Masters Theses

Date of Award

12-1977

Degree Type

Thesis

Degree Name

Master of Arts

Major

Anthropology

Major Professor

Gerald F. Schroedl

Committee Members

Charles N. Fuller, Alfred Guthe

Abstract

Description and analysis of over 67,000 European artifacts and aboriginally modified European artifacts from Chota-Tanasee (40MR2-40MR62) provides a basis for future studies of similar European artifacts from Overhill Cherokee sites in the Little Tennessee Valley.

Dated European artifacts provided a means to construct a chronology of features and burials. Only 40 of 1086 features and two of 114 burials were dated to one of four periods of European economic and political influence. Thirty features and one burial date to the Colonial period corroborating accounts of Chota-Tanasee's size and importance during the mid-18th century. Too few features and burials date to the Contact, Revolutionary of Federal periods making meaningful comparison of the period inventories impossible. The chronology must be expanded in include data from other Overhill Cherokee sites.
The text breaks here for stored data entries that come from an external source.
(** [grow]: the table doubles; a new bucket [j] holds, in some order, the
    entries of the old bucket [j mod n] whose hash selects [j], as they were
    or copied; every key keeps its value. *)
Lemma grow_spec G st ls :
  heap_wf (heap st) → segOk G (heap st) (seg st) ls →
  Z.of_nat (length (table (seg st))) < MAXIMUM_CAPACITY →
  let s := seg st in
  let n := length (table s) in
  ∃ cl N' ls',
    grow st
    = Some (mkSegSt (heap st ++ cl) (S (ntables st)) (sumCount st)
              (mkSegment (count s)
                 (thresholdFor (Z.of_nat (length N')) (loadFactor s))
                 (ntables st) N' (loadFactor s))) ∧
    heap_wf (heap st ++ cl) ∧
    segOk G (heap st ++ cl)
      (mkSegment (count s) (thresholdFor (Z.of_nat (length N')) (loadFactor s))
         (ntables st) N' (loadFactor s)) ls' ∧
    length N' = (2 * n)%nat ∧
    (∀ j l, ls' !! j = Some l →
       item <$> l
       ≡ₚ item <$> filter (λ x, bucketOf N' (hash x.2) = j)
                     (ls !!! (j `mod` n)%nat)) ∧
    length (mjoin ls') = length (mjoin ls) ∧
    (∀ ky hs, lookupIn (heap st ++ cl) N' ky hs
              = lookupIn (heap st) (table s) ky hs).
Proof.
  intros Hwf Hok Hmax s n. destruct st as [h nt sm s0]. cbn [heap seg] in *.
  subst s. pose proof Hok as (Hbk & (k & Hk & Hlen) & Hall).
  assert (MAXIMUM_CAPACITY = 2 ^ 30) as HM by done.
  assert (k < 30) as Hk'.
  { rewrite Hlen, HM in Hmax. apply pow2_lt_inv in Hmax; lia. }
  pose proof (pow2_bound k 29 ltac:(lia)) as Hpk.
  assert (2 ^ (k + 1) = 2 * 2 ^ k) as Hdbl
    by (rewrite Z.pow_add_r by lia; lia).
  assert (0 < n)%nat as Hn by (unfold n; lia).
  unfold grow. cbn [heap seg ntables sumCount]. fold n.
  assert (Z.to_nat (int (Z.shiftl (Z.of_nat n) 1)) = (2 * n)%nat) as ->.
  { rewrite Z.shiftl_mul_pow2 by lia. unfold n. rewrite Hlen.
    rewrite int_small by lia. lia. }
  rewrite length_replicate.
  assert (u32 (Z.of_nat (2 * n) - 1) = 2 ^ (k + 1) - 1) as ->.
  { rewrite u32_small; unfold n; lia. }
  destruct (rehashLoop_spec G h s0 ls k (table s0) ltac:(lia) Hlen Hwf Hok
              0%nat [] (replicate (2 * n) None) (replicate (2 * n) []))
    as (cl & N' & ls' & Hloop & Hwf' & Hb' & HN' & Hit & HlenJ).
  - done.
  - lia.
  - by rewrite app_nil_r.
  - rewrite app_nil_r. unfold buckets. apply Forall2_replicate. constructor.
  - by rewrite length_replicate.
  - intros j l (-> & _)%lookup_replicate. by rewrite decide_False by lia.
  - rewrite take_0. generalize (2 * n)%nat. intros m.
    induction m as [|m IH]; [done|]. cbn in *. done.
  - rewrite app_nil_r in Hloop. fold n in Hit, HN'.
    exists cl, N', ls'. rewrite Hloop. cbn [mbind option_bind].
    assert (Z.of_nat (length N') = 2 ^ (k + 1)) as HlenN'
      by (rewrite HN'; unfold n; lia).
    assert (∀ j l, ls' !! j = Some l →
       item <$> l
       ≡ₚ item <$> filter (λ x, bucketOf N' (hash x.2) = j)
                     (ls !!! (j `mod` n)%nat)) as Hit'.
    { intros j l Hl. rewrite (Hit j l Hl).
      erewrite (list_filter_iff _ (λ x, bucketOf N' (hash x.2) = j)); [done|].
      intros x. by rewrite (bucketOf_slotOf N' (k + 1)) by (done || lia). }
    assert (∀ j l, ls' !! j = Some l →
              ∃ l0, ls !! (j `mod` n)%nat = Some l0 ∧ ls !!! (j `mod` n)%nat = l0)
      as Hold.
    { intros j l Hl.
      assert (length ls = n) as Hlsn.
      { symmetry. by eapply Forall2_length. }
      destruct (lookup_lt_is_Some_2 ls (j `mod` n)%nat) as [l0 Hl0].
      { rewrite Hlsn. by apply Nat.mod_upper_bound, Nat.neq_0_lt_0. }
      exists l0. split; [done|]. by apply list_lookup_total_correct. }
    assert (segOk G (h ++ cl)
              (mkSegment (count s0)
                 (thresholdFor (Z.of_nat (length N')) (loadFactor s0)) nt N'
                 (loadFactor s0)) ls') as Hok'.
    { split_and!; cbn [table]; [done|exists (k + 1); split; [lia|done]|].
      intros j l Hl. destruct (Hold j l Hl) as (l0 & Hl0 & Hl0').
      pose proof (Hit' j l Hl) as Hp. rewrite Hl0' in Hp.
      destruct (Hall _ _ Hl0) as [Hu HF]. split.
      - eapply uniqueKeys_items; [symmetry; exact Hp|].
        by apply uniqueKeys_filter.
      - apply Forall_forall. intros y Hy.
        assert (item y ∈ item <$> l) as Hiy
          by (apply list_elem_of_fmap; by exists y).
        rewrite Hp in Hiy. apply list_elem_of_fmap in Hiy as (x & Hxy & Hx).
        apply list_elem_of_filter in Hx as [Hxj Hx].
        rewrite Forall_forall in HF. destruct (HF x Hx) as (_ & Hv & HG).
        apply (entryOk_item G _ _ x y); [done|]. done. }
    split_and!; try done.
    intros ky hs.
    destruct (segOk_bucket G _ _ ls' hs Hok') as (p' & l' & _ & Hl' & _).
    cbn [table] in Hl'.
    destruct (Hold _ _ Hl') as (l0 & Hl0 & Hl0').
    assert ((bucketOf N' hs `mod` n)%nat = bucketOf (table s0) hs) as Hbo.
    { unfold bucketOf. rewrite (bucketIndex_mod N' hs (k + 1)) by (lia || done).
      rewrite (bucketIndex_mod (table s0) hs k) by (lia || done).
      pose proof (Z.mod_pos_bound hs (2 ^ k) ltac:(lia)).
      apply Nat2Z.inj. rewrite Nat2Z.inj_mod, !Z2Nat.id; try lia.
      2:{ apply Z.mod_pos_bound. lia. }
      unfold n. rewrite Hlen.
      destruct (mod_pow2_double hs k ltac:(lia)) as [-> | ->].
      - by rewrite Z.mod_mod by lia.
      - replace (hs `mod` 2 ^ k + 2 ^ k) with (hs `mod` 2 ^ k + 1 * 2 ^ k)
          by lia.
        rewrite Z.mod_add by lia. by rewrite Z.mod_mod by lia. }
    rewrite Hbo in Hl0.
    rewrite (lookupIn_bucket G (h ++ cl) _ ls' l' ky hs Hwf' Hok' Hl').
    rewrite (lookupIn_bucket G h s0 ls l0 ky hs Hwf Hok Hl0).
    f_equal. pose proof (Hit' _ _ Hl') as Hp. rewrite Hl0' in Hp.
    destruct (Hall _ _ Hl0) as [Hu _].
    apply valueIn_ext.
    + eapply uniqueKeys_items; [symmetry; exact Hp|].
      by apply uniqueKeys_filter.
    + done.
    + intros v. rewrite Hp. split.
      * intros (x & Hx & Hin)%list_elem_of_fmap.
        apply list_elem_of_filter in Hin as [_ Hin].
        apply list_elem_of_fmap. by exists x.
      * intros (x & Hx & Hin)%list_elem_of_fmap.
        apply list_elem_of_fmap. exists x. split; [done|].
        apply list_elem_of_filter. split; [|done].
        injection Hx as _ -> _. done.
Qed.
Acquisition and use of European artifacts was considered within European functional contexts. Dense space and association analyses failed to demonstrate 18th-century European contexts for European artifacts at Chota-Tanasee. This suggests that features do not reflect activity areas or that mid-18th century Cherokee culture had not yet adopted such contexts. The difference of artifact distributions of features associated with eight house units showed no pattern regarding the use or acquisition of European artifacts. Burials associated with these houses indicate that 89 percent of individuals aged 12 years and younger have grave goods while only 33 percent of individuals 13 and older have grave goods. Similar European goods tend to occur with the burials within each house.

Comparing the Chota-Tanasee European artifacts inventory to those of 18th century European frontier sites reveals little similarity. Developing and Aboriginal Frontier Artifact Pattern would permit the comparison of contact Indian sites as well as their comparison with 18th century European frontier sites.